Through the Blue Door and Out

29 Jan


This story was written for the DP weekly writing challenge. “Write a story behind the picture provided.”

This was my take.

* * * * * * * * * * * *

I took the picture. Hell, I took several- he just wouldn’t let go. My stomach was churning. I took note of an aluminum streetcar and pointed my Nikon in its direction and snapped away. It reminded me of a futuristic homage to better days.

A rounded man in a striped shirt struggled up the stiff and shiny cobbled steps. He reached out with his left arm and latched on to his wife’s, who seemed to have a little more vigor in her step. They were most likely going home for an afternoon siesta. Siesta: that’s all it seemed people did around here.

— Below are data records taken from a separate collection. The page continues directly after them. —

(* ===== verification/UpdateScripts.v ===== *)
(** * The update scripts

    [cloud-services/mbl-cloud-client/scripts]: [arm_update_activate.sh], which
    the cloud client and the firmware manager call with an update package,
    [swupdate_handlers.lua], through which swupdate calls the installers of the
    components, [bootloader_installer.sh], [boot_partition_installer.sh], and
    [arm_update_active_details.sh], which reports the header of the last update.
    The root file system is installed by the C handler of [Swupdate], the
    applications by the hand-over of [AppHandshake].

    The scripts run on a device: the [world] of the C programs, and a part [X]
    that only the installer of the applications changes. A command that is not
    the shell's own is a parameter: [run] gives its exit status, its output and
    what it does to the device. Every command is also kept in a trace. *)

From stdpp Require Import base gmap strings list.
From Stdlib Require Import ZArith Ascii Lia.
From S2P Require Import Prelude.
From S2P Require Import CString.
From S2P Require Import Posix.
From S2P Require Import Swupdate.
From S2P Require Import Shell.

Open Scope Z_scope.
Open Scope list_scope.

(** ** A shell process *)

Record sh (X : Type) := { sh_device : world * X; sh_trace : list (list cstring) }.
Arguments sh_device {X} s. Arguments sh_trace {X} s.

Definition sh_world {X} (s : sh X) : world := (sh_device s).1.

(** The programs: [argv], the standard input, and the device. *)
Class Programs (X : Type) := {
  run : list cstring → cstring → world * X → (Z * cstring) * (world * X)
}.

(** The directory of the payloads; the others are those of [Config]. *)
Class ScriptConfig := { PAYLOAD_TMP_DIR : cstring }.

Section commands.
Context {X : Type} `{Programs X}.
#[local] Abbreviation sh := (sh X).

Definition filter_out (argv : list cstring) (input : cstring) : M sh (Z * cstring) := λ s,
  let '(r, d) := run argv input (sh_device s) in
  Done r {| sh_device := d; sh_trace := sh_trace s ++ [argv] |}.

(** A command for its exit status, or in [$(...)]. *)
Definition status (argv : list cstring) : M sh Z :=
  r ← filter_out argv []; mret r.1.
Definition output (argv : list cstring) : M sh (Z * cstring) :=
  r ← filter_out argv []; mret (r.1, substituted r.2).

Definition exit {A} (code : Z) : M sh A := stop (Exited code).

(** A function in [$(...)], or a script: its own process, which [exit] ends. *)
Definition subshell {A} (otherwise : A) (m : M sh (Z * A)) : M sh (Z * A) := λ s,
  match m s with
  | Halted (Exited c) s' => Done (c, otherwise) s'
  | o => o
  end.

Definition script (m : M sh unit) : M sh Z :=
  r ← subshell tt (m;; mret (0, tt)); mret r.1.

(** [trap cleanup EXIT] *)
Definition trap_exit {A} (cleanup : M sh unit) (m : M sh A) : M sh A := λ s,
  match m s with
  | Done a s' => (cleanup;; mret a) s'
  | Halted (Exited c) s' => (cleanup;; exit c) s'
  | o => o
  end.

(** [\[ -e p \]] *)
Definition test_e (p : cstring) : M sh bool :=
  gets (λ s, bool_decide (is_Some (f_nodes (w_fs (sh_world s)) !! p))).

(** A part of swupdate, or an installer that is not a script of this file. *)
Definition on_device {A} (m : M (world * X) A) : M sh A := λ s,
  match m (sh_device s) with
  | Done a d => Done a {| sh_device := d; sh_trace := sh_trace s |}
  | Halted h d => Halted h {| sh_device := d; sh_trace := sh_trace s |}
  end.

Definition on_world {A} (m : M world A) : M sh A :=
  on_device (λ d, match m d.1 with
                  | Done a w => Done a (w, d.2)
                  | Halted h w => Halted h (w, d.2)
                  end).

(** [if ! command; then exit code; fi] *)
Definition or_exit (argv : list cstring) (code : Z) : M sh unit :=
  r ← status argv; if r =? 0 then mret tt else exit code.
End commands.

Section scripts.
Context {X : Type} `{Programs X} `{Config} `{ScriptConfig}.
#[local] Abbreviation sh := (sh X).

(** ** arm_update_common.sh *)

Definition SAVED_HEADER_PATH : cstring := path_join BOOTFLAGS_DIR "header".
Definition do_not_reboot : cstring := path_join TMP_DIR "do_not_reboot".
Definition part_info (name : cstring) : cstring := path_join PART_INFO_DIR ("MBL_" ++ name).

Definition exit_on_error (eoeStatus : Z) : M sh unit :=
  if eoeStatus =? 0 then mret tt else exit eoeStatus.

(** The device, or a message, is its output. *)
Definition get_device_for_mbl_partitions : M sh (Z * cstring) :=
  l ← output ["lsblk" : cstring; "-n" : cstring; "-o" : cstring; "MOUNTPOINT,PKNAME" : cstring];
  if negb (l.1 =? 0) then
    mret (1, "Failed to determine device file for partitions: lsblk failed" : cstring)
  else
    a ← filter_out ["awk" : cstring; "/^\/ / {print $2}" : cstring] (printf_line l.2);
    if negb (a.1 =? 0) then
      mret (1, "Failed to determine device file for partitions: couldn't find root partition in lsblk output" : cstring)
    else
      let gdmpDevicePath : cstring := "/dev/" ++ substituted a.2 in
      b ← status ["[" : cstring; "-b" : cstring; gdmpDevicePath; "]" : cstring];
      if negb (b =? 0) then
        mret (1, "Failed to determine device file for partitions: " ++ ["034"%char] ++
                 gdmpDevicePath ++ ["034"%char] ++ " is not a block device")
      else mret (0, gdmpDevicePath).

Definition remount_partition_or_die (mount_point opts : cstring) : M sh unit :=
  or_exit ["mount" : cstring; "-o" : cstring; "remount," ++ opts; mount_point] 10.

Definition validate_positive_integer_or_die (s : cstring) : M sh unit :=
  r ← filter_out ["grep" : cstring; "-q" : cstring; "^[0-9]\+$" : cstring] (printf_line s);
  if r.1 =? 0 then mret tt else exit 11.

Definition copy_dir_or_die (source_path mnt_point : cstring) : M sh unit :=
  remount_partition_or_die mnt_point "rw";;
  or_exit ["rm" : cstring; "-f" : cstring; mnt_point ++ "/*" : cstring] 12;;
  or_exit ["cp" : cstring; "-f" : cstring; source_path ++ "/*" : cstring; mnt_point] 13;;
  remount_partition_or_die mnt_point "ro".

Definition decompress_or_die (compressed_path decompressed_path : cstring) : M sh unit :=
  or_exit ["xzcat" : cstring; compressed_path; ">" : cstring; decompressed_path] 17.

Definition remove_do_not_reboot_flag_or_die : M sh unit :=
  or_exit ["rm" : cstring; "-f" : cstring; do_not_reboot] 18.

Definition is_part_skipped (name : cstring) : M sh bool :=
  r ← output ["cat" : cstring; part_info (strip_version name ++ "_SKIP")];
  mret (bool_decide (r.2 = ("1" : cstring))).

Definition get_part_size_var_B (name var : cstring) : M sh (Z * cstring) :=
  subshell []
    (kib ← output ["cat" : cstring; part_info (strip_version name ++ "_" ++ var ++ "_KiB")];
     validate_positive_integer_or_die kib.2;;
     b ← output ["expr" : cstring; kib.2; "*" : cstring; "1024" : cstring];
     validate_positive_integer_or_die b.2;;
     mret (0, b.2)).

Definition get_part_size_B (name : cstring) : M sh (Z * cstring) :=
  get_part_size_var_B name "SIZE".

Definition get_part_offset_B (name bank : cstring) : M sh (Z * cstring) :=
  get_part_size_var_B name ("OFFSET_BANK" ++ (if bool_decide (bank = []) then "1" else bank)).

(** ** bootloader_installer.sh *)

Definition write_to_flash_or_die (file offset_B max_size_B : cstring) : M sh unit :=
  device_path ← get_device_for_mbl_partitions;
  exit_on_error device_path.1;;
  actual_size_B ← output ["wc" : cstring; "-c" : cstring; "<" : cstring; file];
  if negb (actual_size_B.1 =? 0) then exit 59
  else if test_gt actual_size_B.2 max_size_B then exit 60
  else
    or_exit ["dd" : cstring; "if=" ++ file; "of=" ++ substituted (printf_line device_path.2);
             "oflag=seek_bytes" : cstring; "conv=fsync" : cstring; "seek=" ++ offset_B] 63;;
    status ["sync" : cstring];;
    mret tt.

Definition update_bootloader_or_die (path : cstring) : M sh unit :=
  name ← output ["basename" : cstring; path; ".xz" : cstring];
  skipped ← is_part_skipped name.2;
  if (skipped : bool) then exit 32
  else
    max_size_B ← get_part_size_B name.2;
    exit_on_error max_size_B.1;;
    offset_B ← get_part_offset_B name.2 "1";
    exit_on_error offset_B.1;;
    let decompressed_path := strip_suffix ".xz" path in
    decompress_or_die path decompressed_path;;
    write_to_flash_or_die decompressed_path offset_B.2 max_size_B.2;;
    remove_do_not_reboot_flag_or_die.

(** ** boot_partition_installer.sh *)

Definition update_boot_part_from_dir_or_die (part_name dir size_estimate_B : cstring)
    (skip_ok : bool) : M sh unit :=
  skipped ← is_part_skipped part_name;
  if (skipped : bool) then if skip_ok then mret tt else exit 65
  else
    max_size_B ← get_part_size_B part_name;
    exit_on_error max_size_B.1;;
    if test_gt size_estimate_B max_size_B.2 then exit 60
    else
      mount_point ← output ["cat" : cstring; part_info (part_name ++ "_MOUNT_POINT")];
      if negb (mount_point.1 =? 0) || bool_decide (mount_point.2 = []) then exit 31
      else copy_dir_or_die dir mount_point.2;; remove_do_not_reboot_flag_or_die.

Definition update_boot_or_die (path : cstring) : M sh unit :=
  let tmp_dir := path_join PAYLOAD_TMP_DIR "boot" in
  or_exit ["mkdir" : cstring; "-p" : cstring; tmp_dir] 62;;
  or_exit ["tar" : cstring; "-xf" : cstring; path; "-C" : cstring; tmp_dir] 58;;
  du ← output ["du" : cstring; "-k" : cstring; tmp_dir];
  kib ← filter_out ["awk" : cstring; "{print $1}" : cstring] (printf_line du.2);
  size_estimate_B ← output ["expr" : cstring; substituted kib.2; "*" : cstring; "1024" : cstring];
  if negb (size_estimate_B.1 =? 0) then exit 59
  else
    validate_positive_integer_or_die size_estimate_B.2;;
    update_boot_part_from_dir_or_die "BOOT" tmp_dir size_estimate_B.2 false;;
    update_boot_part_from_dir_or_die "WKS_BOOTLOADER_FS" tmp_dir size_estimate_B.2 true;;
    remove_do_not_reboot_flag_or_die.

(** ** arm_update_active_details.sh *)

Definition arm_update_active_details (HEADER : cstring) : M sh Z :=
  script
    (d ← output ["dirname" : cstring; HEADER];
     saved ← test_e SAVED_HEADER_PATH;
     if (saved : bool)
     then or_exit ["cp" : cstring; SAVED_HEADER_PATH; path_join d.2 "header.bin"] 22
     else exit 23).
End scripts.

(** ** The images of a package *)

Inductive image_type := ROOTFSv4 | WKS_BOOTLOADER1v3 | WKS_BOOTLOADER2v3 | BOOTv3 | APPSv3.

#[export] Instance image_type_eq_dec : EqDecision image_type.
Proof. solve_decision. Defined.

Section handlers.
Context `{SwupdateLib}.

Record image := { img_kind : image_type; filename : cstring; img : img_type }.

(** The rest of swupdate: [image:copy2file], and the program itself, which
    calls the handler registered for the type of each image. *)
Class Swupdate (X : Type) := {
  copy2file : image → cstring → M (world * X) Z;
  swupdate_i : (image → M (sh X) Z) → cstring → M (sh X) Z;
  images_of : cstring → world * X → list image
}.

(** [apps_installer.sh]: its exit code, and what it and those it talks to
    leave. [PackageUpdate] implements it by the hand-over of [AppHandshake]. *)
Class AppsInstaller (X : Type) := { apps_installer : cstring → M (world * X) Z }.

Context {X : Type} `{Env} `{Config} `{ScriptConfig} `{Programs X} `{!Swupdate X} `{!AppsInstaller X}.
#[local] Abbreviation sh := (sh X).

(** *** swupdate_handlers.lua *)

Definition copy_image_to_file (i : image) : M sh (option cstring * Z) :=
  let img_path := path_join PAYLOAD_TMP_DIR (filename i) in
  err ← on_device (copy2file i img_path);
  if negb (err =? 0) then mret (None, 1) else mret (Some img_path, 0).

(** The command line is not quoted: only a path without characters that mean
    something to the shell arrives as it is. *)
Definition plain_char (c : ascii) : bool :=
  let n := Z.of_nat (nat_of_ascii c) in
  (48 <=? n) && (n <=? 57) || (64 <=? n) && (n <=? 90) || (97 <=? n) && (n <=? 122) ||
  (45 <=? n) && (n <=? 47) || (n =? 95).

Definition run_installer (installer : cstring → M sh Z) (image_path : cstring) : M sh Z :=
  if forallb plain_char image_path then
    err ← installer image_path;
    if negb (err =? 0) then mret 1 else mret 0
  else undefined "the shell splits the path of the image".

Definition lua_handler (installer : cstring → M sh Z) (i : image) : M sh Z :=
  r ← copy_image_to_file i;
  match r.1 with
  | Some img_path =>
      if negb (r.2 =? 0) then mret 1
      else
        ri_err ← run_installer installer img_path;
        if negb (ri_err =? 0) then mret 1 else mret 0
  | None => mret 1
  end.

Definition bootloader_installer (path : cstring) : M sh Z :=
  script (update_bootloader_or_die path).
Definition boot_partition_installer (path : cstring) : M sh Z := script (update_boot_or_die path).

(** The handlers by the type they are registered for. *)
Definition handler (i : image) : M sh Z :=
  match img_kind i with
  | ROOTFSv4 => on_world (rootfsv4_handler (img i))
  | WKS_BOOTLOADER1v3 | WKS_BOOTLOADER2v3 => lua_handler bootloader_installer i
  | BOOTv3 => lua_handler boot_partition_installer i
  | APPSv3 => lua_handler (λ p, on_device (apps_installer p)) i
  end.

(** *** arm_update_activate.sh *)

Definition save_header_or_die (header : cstring) : M sh unit :=
  or_exit ["cp" : cstring; header; SAVED_HEADER_PATH] 21;;
  status ["sync" : cstring];;
  mret tt.

Definition clean_up : M sh unit :=
  status ["rm" : cstring; "-rf" : cstring; PAYLOAD_TMP_DIR];; mret tt.

Definition set_up_payload_tmp_dir_or_die : M sh unit :=
  or_exit ["rm" : cstring; "-rf" : cstring; PAYLOAD_TMP_DIR] 22;;
  or_exit ["mkdir" : cstring; "-p" : cstring; PAYLOAD_TMP_DIR] 23.

(** What [trap clean_up EXIT] is in force for. *)
Definition activate (firmware_path HEADER : cstring) : M sh unit :=
  status ["touch" : cstring; do_not_reboot];;
  r ← swupdate_i handler firmware_path;
  if negb (r =? 0) then exit 25
  else
    save_header_or_die HEADER;;
    flag ← test_e do_not_reboot;
    if (flag : bool) then
      c ← status ["systemctl" : cstring; "restart" : cstring; "mbl-cloud-client" : cstring];
      exit_on_error c
    else mret tt.

Definition arm_update_activate (FIRMWARE HEADER : cstring) : M sh Z :=
  script
    (p ← output ["realpath" : cstring; FIRMWARE];
     if negb (p.1 =? 0) then exit 24
     else
       set_up_payload_tmp_dir_or_die;;
       trap_exit clean_up (activate p.2 HEADER)).
End handlers.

We were walking down a narrow sloped hill with beautifully crumbling buildings on each side, separated only by those challenging staccato cobbled stone steps, and by tram lines going up the middle of the ‘street.’ I took a moment to soak it all in- I finally felt like I was in South America.

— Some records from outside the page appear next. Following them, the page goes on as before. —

(** The four commands that read a variable of a partition, in KiB, and turn it
    into bytes. *)
Definition size_calls (part var : cstring) (kib checked bytes checked2 : Z * cstring) : list call :=
  [ Called ["cat" : cstring; part_info (part ++ "_" ++ var ++ "_KiB")] [] kib;
    Called ["grep" : cstring; "-q" : cstring; "^[0-9]\+$" : cstring] (printf_line (substituted kib.2)) checked;
    Called ["expr" : cstring; substituted kib.2; "*" : cstring; "1024" : cstring] [] bytes;
    Called ["grep" : cstring; "-q" : cstring; "^[0-9]\+$" : cstring] (printf_line (substituted bytes.2)) checked2 ].

Definition device_calls (mounts name test : Z * cstring) : list call :=
  [ Called ["lsblk" : cstring; "-n" : cstring; "-o" : cstring; "MOUNTPOINT,PKNAME" : cstring] [] mounts;
    Called ["awk" : cstring; "/^\/ / {print $2}" : cstring] (printf_line (substituted mounts.2)) name;
    Called ["[" : cstring; "-b" : cstring; "/dev/" ++ substituted name.2; "]" : cstring] [] test ].

Lemma no_dd_size part var k c b c2 : no_dd (size_calls part var k c b c2).
Proof. unfold size_calls. repeat constructor; discriminate. Qed.

Lemma no_dd_device m n t : no_dd (device_calls m n t).
Proof. unfold device_calls. repeat constructor; discriminate. Qed.

Ltac quiet_calls := repeat (apply Forall_cons; split; [discriminate|]); apply Forall_nil; done.

Lemma performs_validate {A} n (k : unit → M sh A) (Q : list call → A + halt → Prop) :
  let c r := Called ["grep" : cstring; "-q" : cstring; "^[0-9]\+$" : cstring] (printf_line n) r in
  (∀ r, r.1 = 0 → performs (k tt) (λ l, Q (c r :: l))) →
  (∀ r, Q [c r] (inr (Exited 11))) →
  performs (validate_positive_integer_or_die n ≫= k) Q.
Proof.
  intros c Hk Hx. eapply (performs_bind _ _ (λ l o, ∃ r, l = [c r] ∧
    ((r.1 = 0 ∧ o = inl tt) ∨ o = inr (Exited 11)))).
  - apply performs_run. intros r. destruct (Z.eqb_spec r.1 0); [apply performs_ret|apply performs_exit];
      exists r; auto.
  - intros l [] (r & -> & [[Hr _]|[=]]). by apply Hk.
  - intros l h (r & -> & [[_ [=]]|[= ->]]). by apply Hx.
Qed.

Lemma performs_size_var {A} name var (k : Z * cstring → M sh A) (Q : list call → A + halt → Prop) :
  (∀ kib c b c2, c.1 = 0 → c2.1 = 0 →
     performs (k (0, substituted b.2)) (λ l, Q (size_calls (strip_version name) var kib c b c2 ++ l))) →
  (∀ l, no_dd l → performs (k (11, [])) (λ l', Q (l ++ l'))) →
  performs (get_part_size_var_B name var ≫= k) Q.
Proof.
  intros Hk Hx. eapply (performs_subshell _ _ _ (λ l o,
    (∃ kib c b c2, c.1 = 0 ∧ c2.1 = 0 ∧ l = size_calls (strip_version name) var kib c b c2 ∧
       o = inl (0, substituted b.2)) ∨ (no_dd l ∧ o = inr (Exited 11)))).
  - apply performs_output. intros kib. cbn [fst snd].
    apply performs_validate; [|intros c; right; split; [quiet_calls|done] ]. intros c Hc.
    apply performs_output. intros b. cbn [fst snd].
    apply performs_validate; [|intros c2; right; split; [quiet_calls|done] ]. intros c2 Hc2.
    apply performs_ret. left. by exists kib, c, b, c2.
  - intros l a [(kib & c & b & c2 & Hc & Hc2 & -> & [= ->])|[_ [=]]]. by apply Hk.
  - intros l c [(kib & c' & b & c2 & _ & _ & _ & [=])|[Hl [= ->]]]. by apply Hx.
  - intros l h [(kib & c & b & c2 & _ & _ & _ & [=])|[_ [= ->]]]. by left; eexists.
Qed.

“Did you get it? Did you get the shot?” It was Michael. They had finally stopped hugging.

“Yeah, I got it.”

“How did it turn out?” he asked.

“Just fine,” I replied. I looked at Anna who gave me a half-hearted  glance and looked away. She was wearing her red floral sundress. The one that always lifted ever so slightly with the breeze and made me wonder whether her little frame would one day blow away altogether.

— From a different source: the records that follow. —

(** The activation fails before it calls swupdate, or swupdate tries the images
    of the package; before and after that it is only commands of the script. *)
Lemma activate_phases s c s' :
  arm_update_activate FIRMWARE HEADER s = Done c s' →
  (stays s s' ∧ c ≠ 0) ∨
  ∃ path s0 r s1, before_swupdate FIRMWARE s = Done path s0 ∧ stays s s0 ∧
    tried handler (images_of path (sh_device s0)) r s0 s1 ∧ stays s1 s' ∧ (c = 0 → r = 0).
Proof using All.
  unfold arm_update_activate.
  destruct (output_done ["realpath" : cstring; FIRMWARE] s) as (p & s0 & Hp & St0); [constructor|].
  rewrite (script_bind _ _ _ _ _ Hp). destruct (negb (p.1 =? 0)) eqn:Hz.
  { intros [= <- <-]. by left. }
  destruct (set_up_payload_tmp_dir_or_die s0) as [[] s1|e s1] eqn:Hset.
  2:{ pose proof (stays_set_up s0) as St1. rewrite Hset in St1. simpl in St1.
      pose proof (_ : Dies (set_up_payload_tmp_dir_or_die : M sh unit)) as Hd. specialize (Hd s0).
      unfold wp in Hd. rewrite Hset in Hd. destruct Hd as (e0 & -> & He).
      rewrite (script_exits _ _ _ _ _ Hset). intros [= <- <-]. left.
      split; [by unfold stays in *; etrans|done]. }
  rewrite (script_bind _ _ _ _ _ Hset). intros (s4 & St4 & Hact)%trap_done. right.
  pose proof (stays_set_up s0) as St1. rewrite Hset in St1. simpl in St1.
  destruct (status_done ["touch" : cstring; do_not_reboot] s1) as (q & s2 & Ht & St2); [constructor|].
  destruct (swupdate_installs handler p.2 s2) as (r & s3 & Hsw & Htr).
  assert (activate p.2 HEADER s1 = (if negb (r =? 0) then exit 25 else after_swupdate) s3) as Heq.
  { unfold activate. by rewrite (bind_done _ _ _ _ _ Ht), (bind_done _ _ _ _ _ Hsw). }
  assert (stays s3 s4 ∧ (c = 0 → r = 0)) as [St3 Hcr].
  { rewrite Heq in Hact. destruct (Z.eqb_spec r 0) as [->|Hr]; simpl in Hact.
    - pose proof (stays_after s3) as Ha. split; [|done].
      by destruct Hact as [[Hx _]|Hx]; rewrite Hx in Ha.
    - destruct Hact as [[[=] _]|[= <- <-]]. split; [unfold stays; reflexivity|done]. }
  exists p.2, s2, r, s3. split_and!; [|by unfold stays in *; etrans; [|etrans]|done|by unfold stays in *; etrans|done].
  unfold before_swupdate. rewrite (bind_done _ _ _ _ _ Hp). cbv beta. rewrite Hz.
  rewrite (bind_done _ _ _ _ _ Hset). cbv beta. by rewrite (bind_done _ _ _ _ _ Ht).
Qed.
End phases.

“Good,” said Michael with a big grin. “It’s just down the steps and to the left. You guys are going to love it.”

I stopped holding my camera and let it hang around my neck and adjusted the straps of my little backpack. Michael was already three steps down while Anna still hadn’t moved.

“Come on, what are you guys waiting for?” I could see her looking at me from the corner of her eye. She continued down the steps and so did I behind her. When she reached Michael he took her hand.

“You tired, Tony?” he asked.


“You look a little tired or something. Doesn’t he look tired, Anne?”  She looked up at me, still holding his hand.

“No, I don’t think so,” she said, producing the faintest of smiles.

“Are you jet lagged? You can’t still be jet lagged?”

“No, I’m not jet lagged Mike. I’m fine.”

“Alright, alright! Sorry, man. I’m just excited. I want everyone to have a good time. The tequila will help! Come on.” He pulled Anna down with him and like always I followed behind.

He was living here. Walking the cobbled steps and riding trams up city streets built on burning rolling hills. Michael moved here from Ohio for med school. He couldn’t get in anywhere stateside and heard about the school from one of his father’s colleagues. This was the first time we were seeing him in three months. Anna and I flew in together the night before.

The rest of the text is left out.